A week after Obama's speech, the US State Department weighed in with its take on the threats America faces, by issuing its Country Reports on Terrorism 2012.
The report gave the State Department's annual region-by-region analysis of all terrorist groups in specific countries, the attacks they mounted, the counter-terrorism measures used against them and the economic and political measures deployed to buttress counter-terrorism tactics.
This year, for the first time, a nine-page statistical annex was compiled by the National Consortium for the Study of Terrorism and Responses to Terrorism (Start), based at the University of Maryland.
The Start annex is a fountain of terrorism statistics. There are lists and charts of all worldwide attacks.
Cynics could be forgiven for seeing parallels between the Start annex and those obsessed with the minutia of sporting statistics.
But there are also practical benefits – for American businesses and the US diplomats seeking to facilitate their operations abroad – to having such detailed data.
Start is but one of 12 'centres of excellence' that, according to the Department of Homeland Security's science and technology directorate, are comprised of "hundreds of universities generating groundbreaking ideas for new technologies and critical knowledge" that can be used to combat terrorism.
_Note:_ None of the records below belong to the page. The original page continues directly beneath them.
Lemma next_a_reachable ev sy : idle_system sy -> enabled ev (sy_a sy) (sy_ba sy) -> idle_system (next_a ev sy).
Proof.
  intros Hr Hen. pose proof (reachable_inv _ _ _ _ Hr) as (Hi & _).
  destruct (party_step idle 0 ErrorCheck ev _ _ _ _ Hen Hi) as (x & inw & sent & Hf & _).
  eapply rtc_r; [exact Hr|]. unfold next_a, fired. rewrite Hf. by eapply Step_a.
Qed.
Lemma next_b_reachable ev sy : idle_system sy -> enabled ev (sy_b sy) (sy_ab sy) -> idle_system (next_b ev sy).
Proof.
  intros Hr Hen. pose proof (reachable_inv _ _ _ _ Hr) as (Hi & _). apply pair_swap in Hi.
  destruct (party_step idle 0 ErrorCheck ev _ _ _ _ Hen Hi) as (x & inw & sent & Hf & _).
  eapply rtc_r; [exact Hr|]. unfold next_b, fired. rewrite Hf. by eapply Step_b.
Qed.

(** One side asks in a message that also closes its direction; the other answers and
    closes its own. *)
Definition ask : Z := DMSGF_CREATE .| DMSGF_DELETE .| 0x101.
Definition run1 : system := next_a (Create 2 0 ask NoFunc) system_init.
Definition run2 : system := next_a Transmit run1.
Definition run3 : system := next_b (Receive 5) run2.
Definition run4 : system := next_b (Send 5 (DMSG_LNK_ERROR .| DMSGF_REPLY .| DMSGF_DELETE) 0) run3.

Ltac concrete := vm_compute; first [reflexivity | discriminate | by intros []].
Ltac concrete_bounded :=
  split; [let r := fresh in let H := fresh in intros r H; vm_compute in H; injection H as <-; vm_compute; reflexivity|concrete].

Lemma ask_opening : opening ask.
Proof. by split_and!. Qed.
Lemma run1_reachable : idle_system run1.
Proof. apply next_a_reachable; [apply rtc_refl|]. split; [concrete|]. split; [apply ask_opening|concrete_bounded]. Qed.
Lemma run2_reachable : idle_system run2.
Proof. apply next_a_reachable; [apply run1_reachable|done]. Qed.
Lemma run2_receive : enabled (Receive 5) (sy_b run2) (sy_ab run2).
Proof. split; [concrete|]. split; [concrete|]. split; [concrete|concrete_bounded]. Qed.
Lemma run3_reachable : idle_system run3.
Proof. apply next_b_reachable; [apply run2_reachable|apply run2_receive]. Qed.
Lemma run4_reachable : idle_system run4.
Proof.
  apply next_b_reachable; [apply run3_reachable|].
  exists (default (initiated 5 5 0 0 NoFunc 0) (io_heap (pt_io (sy_b run3)) !! (5%positive))).
  split; [concrete|]. split; [done|]. split; [concrete|]. split; [split; concrete|]. split; [concrete|concrete_bounded].
Qed.

Lemma run1_ewf : ewf (pt_io (sy_a run1)) None.
Proof. exact (pi_x _ _ _ _ (proj1 (reachable_inv _ _ _ _ run1_reachable))). Qed.
Lemma run3_ewf : exists msg, pt_pend (sy_b run3) = Some msg /\ ewf (pt_io (sy_b run3)) (Some msg).
Proof.
  pose proof (pi_y _ _ _ _ (proj1 (reachable_inv _ _ _ _ run3_reachable))) as Hw.
  destruct (pt_pend (sy_b run3)) as [msg|] eqn:E; [by exists msg|]. by vm_compute in E.
Qed.

(** The states of the example. *)
Definition root_at (io : iocom) : dmsg_state := default (initiated 1 1 0 0 NoFunc 0) (io_heap io !! state0).
Definition state_at (io : iocom) (p : positive) : dmsg_state := default (initiated 1 1 0 0 NoFunc 0) (io_heap io !! p).

Lemma dmsg_transactions_safe_witness :
  enabled (Receive 5) (sy_b run2) (sy_ab run2) /\
  exists x inw sent, fire idle 0 ErrorCheck (Receive 5) (sy_ab run2) (sy_b run2) = Ok (inw, sent) x /\
    delivers (Receive 5) (sy_ab run2) x.
Proof.
  split; [apply run2_receive|]. destruct (dmsg_transactions_safe idle 0 ErrorCheck run2 (Receive 5) run2_reachable) as [_ H].
  apply H, run2_receive.
Defined.

Lemma dmsg_bookkeeping_exact_witness :
  ewf (pt_io (sy_b run4)) (pt_pend (sy_b run4)) /\ s_refs (root_at (pt_io (sy_b run4))) = 3.
Proof.
  destruct (dmsg_bookkeeping_exact idle 0 ErrorCheck run4 run4_reachable (sy_b run4) (or_intror eq_refl)) as [Hw (r & Hr & Hn)].
  split; [exact Hw|]. unfold root_at. rewrite Hr. vm_compute in Hr. injection Hr as <-. reflexivity.
Defined.


Lemma dmsg_receive_deadlocks_witness :
  exists msg, pt_pend (sy_b run3) = Some msg /\ dmsg_receive_done Normal msg (pt_io (sy_b run3)) = Stop Deadlock.
Proof. destruct run3_ewf as (msg & E & Hw). exists msg. split; [exact E|]. exact (dmsg_receive_deadlocks _ _ Hw). Defined.

Lemma dmsg_stacked_race_aborts_witness :
  dmsg_receive ErrorCheck 9 {| h_cmd := DMSG_LNK_ERROR .| DMSGF_ABORT .| DMSGF_DELETE .| DMSGF_REVCIRC; h_msgid := 77;
    h_circuit := 2; h_error := 0; h_aux_bytes := 0 |} (pt_io (sy_a run1)) = Stop AssertFail.
Proof.
  apply (dmsg_stacked_race_aborts _ _ _ _ 2 (state_at (pt_io (sy_a run1)) 2) (root_at (pt_io (sy_a run1))));
    [concrete|concrete|by split|split; concrete|done|concrete|done|concrete|concrete|concrete|concrete].
Defined.

Lemma dmsg_late_abort_closes_witness :
  let hd := {| h_cmd := DMSG_LNK_ERROR .| DMSGF_ABORT .| DMSGF_DELETE .| DMSGF_REPLY .| DMSGF_REVTRANS; h_msgid := 2;
    h_circuit := 0; h_error := 0; h_aux_bytes := 0 |} in
  exists io', dmsg_receive ErrorCheck 9 hd (pt_io (sy_a run1)) = Ok None io' /\ statewr_tree io' !! (2 : Z) = None.
Proof.
  intros hd.
  destruct (dmsg_late_abort_closes 9 (pt_io (sy_a run1)) hd 2 (state_at (pt_io (sy_a run1)) 2))
    as (io' & s' & E & _ & _ & _ & _ & Ht);
    [apply run1_ewf|concrete|done|concrete|concrete|concrete|concrete_bounded|concrete|done|concrete|concrete|concrete|concrete|concrete|concrete|].
  exists io'. split; [exact E|]. exact Ht.
Defined.
(** "Encrypt and write the data": the result of [writev] and the bytes of the messages
    that are done. *)
Definition flush_write (iov : list bytes) : C ((Z + Z) * Z) :=
  c ← get_state;
  if has (c_flags c) DMSG_IOCOMF_CRYPTED then
    on_tx tx_compact;;
    e ← on_tx (dmsg_crypto_encrypt iov);
    n ← sock_write (fst e);
    match n with
    | inl n =>
        when (bool_decide (0 < n))
          (on_tx (modify (λ q, let q := set_fifo_beg (fifo_beg q + n) q in
                               if bool_decide (fifo_beg q = fifo_end q)
                               then set_fifo_end 0 (set_fifo_cdx 0 (set_fifo_cdn 0 (set_fifo_beg 0 q))) else q)))
    | inr _ => mret ()
    end;;
    mret (n, snd e)
  else
    n ← sock_write (concat iov);
    mret (n, match n with inl n => n | inr _ => 0 end).

Definition dmsg_iocom_flush2 : C () :=
  c ← get_state;
  if bool_decide (q_error (c_tx c) ≠ 0) then dmsg_iocom_drain
  else
    iov ← build_iov (q_msgq (c_tx c)) (q_hbytes (c_tx c)) (q_abytes (c_tx c)) [];
    if bool_decide (iov = []) && bool_decide (fifo_beg (c_tx c) = fifo_cdx (c_tx c)) then mret ()
    else
      r ← flush_write iov;
      c ← get_state;
      nact ← clean_queue (q_msgq (c_tx c)) (snd r);
      assertp (bool_decide (nact = 0));;
      c ← get_state;
      match fst r with
      | inr errno =>
          if again_errno errno then set_flag DMSG_IOCOMF_WREQ
          else on_tx (modify (set_q_error DMSG_IOQ_ERROR_SOCK));; dmsg_iocom_drain
      | inl _ =>
          when (bool_decide (q_msgq (c_tx c) ≠ []) || bool_decide (txmsgq (c_io c) ≠ [])
                || bool_decide (fifo_beg (c_tx c) ≠ fifo_cdx (c_tx c)))
            (set_flag DMSG_IOCOMF_WWORK)
      end;;
      c ← get_state;
      when (bool_decide (q_error (c_tx c) ≠ 0)) dmsg_iocom_drain.

Definition dmsg_iocom_flush1 : C () :=
  clear_flag (DMSG_IOCOMF_WREQ .| DMSG_IOCOMF_WWORK);;
  on_io (lock mtx);;
  c ← get_state;
  let tmpq := txmsgq (c_io c) in
  on_io (modify (set_txmsgq (λ _, [])));;
  on_io (unlock mtx);;
  flush_queue tmpq;;
  dmsg_iocom_flush2.

(** ** The thread *)

(** The callbacks of the application get the connection and may change all of it, such as
    its flags: [shell_ttymsg], [hammer2_volconf_signal] and [autoconn_disconnect_signal]
    set [DMSG_IOCOMF_EOF].  ([cb] is [rcvmsg_callback] in the simulated failures of [Dmsg],
    where only what it does to the transactions is followed.) *)
Context (rcvmsg_callback : dmsg_msg -> C ()) (signal_callback altmsg_callback : C ()).

(** What [poll] reports: the wake-up pipe, the socket (when it was asked for) and the
    alternative descriptor. *)
Record poll_event := { pe_pipe : bool; pe_in : bool; pe_out : bool; pe_alt : bool }.

Definition core_poll (e : poll_event) : C () :=
  c ← get_state;
  let asked (f : Z) : bool := has (c_flags c) f in
  if asked (DMSG_IOCOMF_RWORK .| DMSG_IOCOMF_WWORK .| DMSG_IOCOMF_PWORK .| DMSG_IOCOMF_SWORK .| DMSG_IOCOMF_ARWORK
            .| DMSG_IOCOMF_AWWORK)
  then set_flag DMSG_IOCOMF_PWORK
  else
    when (pe_pipe e) (set_flag DMSG_IOCOMF_PWORK);;
    when (asked DMSG_IOCOMF_RREQ && pe_in e) (set_flag DMSG_IOCOMF_RWORK);;
    when (asked DMSG_IOCOMF_WREQ && pe_out e) (set_flag DMSG_IOCOMF_WWORK);;
    when (pe_alt e) (set_flag DMSG_IOCOMF_ARWORK).

(** "Message read sequencing"; each received message comes with the address of a possible
    new state. *)
Fixpoint core_read (rfuel : nat) (addrs : list positive) : C () :=
  match addrs with
  | [] => stop_with OutOfFuel
  | addr :: addrs =>
      c ← get_state;
      if has (c_flags c) DMSG_IOCOMF_EOF then mret ()
      else
        r ← dmsg_ioq_read rfuel addr;
        match r with
        | None => mret ()
        | Some msg =>
            rcvmsg_callback msg;;
            on_io (lock mtx);;
            on_io (dmsg_state_cleanuprx mtx msg);;
            on_io (unlock mtx);;
            core_read rfuel addrs
        end
  end.

(** One turn of the loop of [dmsg_iocom_core]. *)
Definition core_turn (rfuel : nat) (addrs : list positive) (e : poll_event) : C () :=
  core_poll e;;
  c ← get_state;
  when (has (c_flags c) DMSG_IOCOMF_SWORK) (clear_flag DMSG_IOCOMF_SWORK;; signal_callback);;
  c ← get_state;
  when (has (c_flags c) DMSG_IOCOMF_PWORK)
    (clear_flag DMSG_IOCOMF_PWORK;; set_flag DMSG_IOCOMF_RWORK;; set_flag DMSG_IOCOMF_WWORK);;
  c ← get_state;
  when (has (c_flags c) DMSG_IOCOMF_WWORK) dmsg_iocom_flush1;;
  c ← get_state;
  when (has (c_flags c) DMSG_IOCOMF_RWORK) (core_read rfuel addrs);;
  c ← get_state;
  when (has (c_flags c) DMSG_IOCOMF_ARWORK) (clear_flag DMSG_IOCOMF_ARWORK;; altmsg_callback).

(** The loop for the turns that [poll] has returned from: [true] when it has ended. *)
Fixpoint dmsg_iocom_core (rfuel : nat) (turns : list (list positive * poll_event)) : C bool :=
  c ← get_state;
  if has (c_flags c) DMSG_IOCOMF_EOF then mret true
  else
    match turns with
    | [] => mret false
    | (addrs, e) :: turns => core_turn rfuel addrs e;; dmsg_iocom_core rfuel turns
    end.
End frame.

(** [dmsg_iocom_init] without encryption, and [dmsg_ioq_done]. *)
Definition conn_init (signal : bool) (ins : list rd_event) (outs : list wr_event) : conn :=
  {| c_io := dmsg_iocom_init;
     c_flags := let f := DMSG_IOCOMF_RREQ .| DMSG_IOCOMF_CLOSEALT in if signal then f .| DMSG_IOCOMF_SWORK else f;
     c_rx := dmsg_ioq_init; c_tx := dmsg_ioq_init; c_in := ins; c_out := outs; c_sent := [] |}.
Given the realities underscored by the recent Boston marathon bombing and the gruesome murder of Drummer Lee Rigby in London, defenders of the centres of excellence see such intelligence-gathering and data analysis as common sense. Detractors worry that the Big Brother state has moved another step closer.
In his recent speech, Obama said that Americans must remember the cautionary words of one of the country's founding fathers, James Madison, who'd warned that, "No nation could preserve its freedom in the midst of continual warfare."
In 1961, President Dwight D Eisenhower used his farewell address to famously urge Americans to "guard against the acquisition of unwarranted influence, whether sought or unsought, by the military-industrial complex".
Like Eisenhower before him, Obama has flagged up the dangers – albeit in a new, high-tech guise – of a burgeoning military-industrial apparatus.
The question is, like Eisenhower's before him, will Obama's warnings fall on deaf ears?